Sein Portrait hängt an den Wänden der TUBAF, ein Unigebäude ist nach ihm benannt: Abraham Gottlob Werner (1748 – 1817). Doch der Mineraloge und Geologe ist mehr als ein Relikt der Vergangenheit. Werner hat vor genau 250 Jahren ein bahnbrechendes Werk veröffentlicht, das bis in die heutige Zeit wirkt. 1774 erschien ein Buch zur Mineralbestimmung, im vollständigen Titel Von den Äußerlichen Kennzeichen der Fossilien. Aus diesem Anlass widmeten sich Studierende der Industriearchäologie der TUBAF ein ganzes Semester in einem Lektüreseminar allein diesem Buch. Was die Kennzeichenlehre so relevant für die Gegenwart macht, war von einem der Seminarleiter Professor Gerhard Heide zu erfahren.
Begriffe aus der Keksdose
Das Los ist „bitter“. Und das ist gar nicht negativ gemeint. Die Studierenden im Masterstudiengang Industriearchäologie haben ihren Referatsgegenstand am Anfang des Seminars als Los aus einer Keksdose gezogen. Heute ist der Begriff „bitter“ dran. Welche Bedeutung hatte dieses Adjektiv zu Werners Zeiten, was schreiben die Lexika seiner Zeit, was der Online-Duden von 2024? Professor Dr. Gerhard Heide, der mit Dr. Norman Pohl das Seminar leitet, erklärt: „Werner nutzte für die Beschreibung von Mineralen und Fossilien nur die tatsächlich wahrnehmbaren Sinne, das Sehen, Fühlen, Riechen, Schmecken. Das klingt wie eine Binsenweisheit. Aber man muss sich klar machen, dass zu Werners Zeiten die Wünschelrute durchaus als wissenschaftliches Instrument galt.“ Abraham Gottlob Werner war ein Kind der Aufklärung. Seine naturwissenschaftliche Forschung hatte insofern auch eine gesellschaftliche Dimension.

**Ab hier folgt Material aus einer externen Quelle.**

(** * libcsv: the field tokenizer, the ragged buffer and its mutators

    A shallow embedding of [csv.h] (single-header library).  Conventions:

    - [char] is the signed 8-bit type of the x86 ABIs, a [Z] in
      [-128, 127]; [size_t] is 64 bits wide and its arithmetic wraps
      ([wrap64]); [int] is 32 bits wide ([to_int]).
    - A C array is a list.  An access outside the array is a fault: every
      function that touches memory returns an [option], and [None] stands
      for undefined behaviour (out-of-bounds access, signed overflow, a
      zero-sized [realloc]) or for a loop that does not end.
    - The [realloc] calls of [append_row] and [append_field] take their
      outcome from an oracle (a list of booleans, the empty list meaning
      that every further request succeeds).  Every other allocation is
      taken to succeed: [CSV_MALLOC] in [create_field] and
      [read_next_field], and the [realloc] of [set_field] and of
      [add_char].  The last two functions check it and return 1 when it
      fails; that result is not modelled, so [csv_set_field] and
      [csv_copy_field] end with the code 0 whenever they return.
    - The [int] counters of the tokenizer and of the loader ([c] in
      [read_next_field], [i] and [j] in [csv_load]) are not bounded in the
      definitions; the statements that depend on them bound the sizes:
      texts of fewer than [INT_MAX] characters and at most 2^31 rows
      ([text_ok], [table_ok], [int_sized]), or a stream shorter than
      2^31 - 3 bytes. *)

From Stdlib Require Import ZArith Lia List Bool.
From stdpp Require Import base numbers option list.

Noch als Student bahnbrechendes Werk veröffentlicht
Zu Werners Zeiten wurden einige Fossilien- und Mineralien-Bestimmungsbücher veröffentlicht. Werner ordnet sich im Vorwort seiner Kennzeichenlehre in diesen Kontext ein: „Er hatte die Fähigkeit, den zeitgenössischen Wissensstand zusammenzufassen“, sagt Professor Heide, „es gab damals viele Systeme, Minerale zu bestimmen und somit dann klassifizieren zu können, aber Werner hat dies systematisiert und aufgeschrieben.“ Er entwickelte mit seiner Kennzeichenlehre eine „praktikable Analytik“, so Professor Heide, „er merkte aber auch selbstkritisch an, dass die Chemie seiner Zeit noch nicht so weit ist, denn sie konnte nur in wenigen Laboratorien praktiziert werden. Sein Text hat also eine Zukunftsperspektive.“ Besonders an der Kennzeichenlehre ist auch, dass Werner sie noch als Student in Leipzig veröffentlicht. Nach seinem naturwissenschaftlichen Studium in Freiberg promovierte er dort in Jura.
Werners Ansatz bis heute in den Lehrbüchern
Bis heute wenden Forschende ganz ähnliche Eigenschaftenkataloge der sinnlich wahrnehmbaren Eigenschaften von Mineralen an, beispielsweise das Standardlehrbuch von Gregor Markl Minerale und Gesteine: Mineralogie – Petrologie – Geochemie aus dem Jahr 2015. Im Mittelpunkt stehen wieder das Sehen, Fühlen, Riechen, Schmecken. „Die Lehrbücher von heute sagen das Gleiche wie seinerzeit Werner. Dabei geht es nicht allein um das Stadium des Erkennens, sondern des Analysierens und in einem weiteren Schritt um die Interpretation. Dies hat Werner scharf getrennt. Über die Analyse sollten alle Forschenden zum gleichen Ergebnis kommen. Doch wie dieses Ergebnis interpretiert wird, ist Teil des wissenschaftlichen Diskurses“, erklärt Gerhard Heide. Er ist also ziemlich modern, aber typisch für die Gedanken der Aufklärung. Die hierfür maßgeblichen Gedanken sind von Immanuel Kant (1724-1804) entwickelt worden, dessen 300. Geburtstag dieses Jahr begangen wurde. Man kann Werners Kennzeichenlehre auch jenseits eines Lektüreseminars wieder zur Hand nehmen und sich aufs Tablet laden. Werners Kennzeichenlehre von 1774 steht online. Übrigens, am 25. September 2024 ist Abraham Gottlob Werners 276. Geburtstag.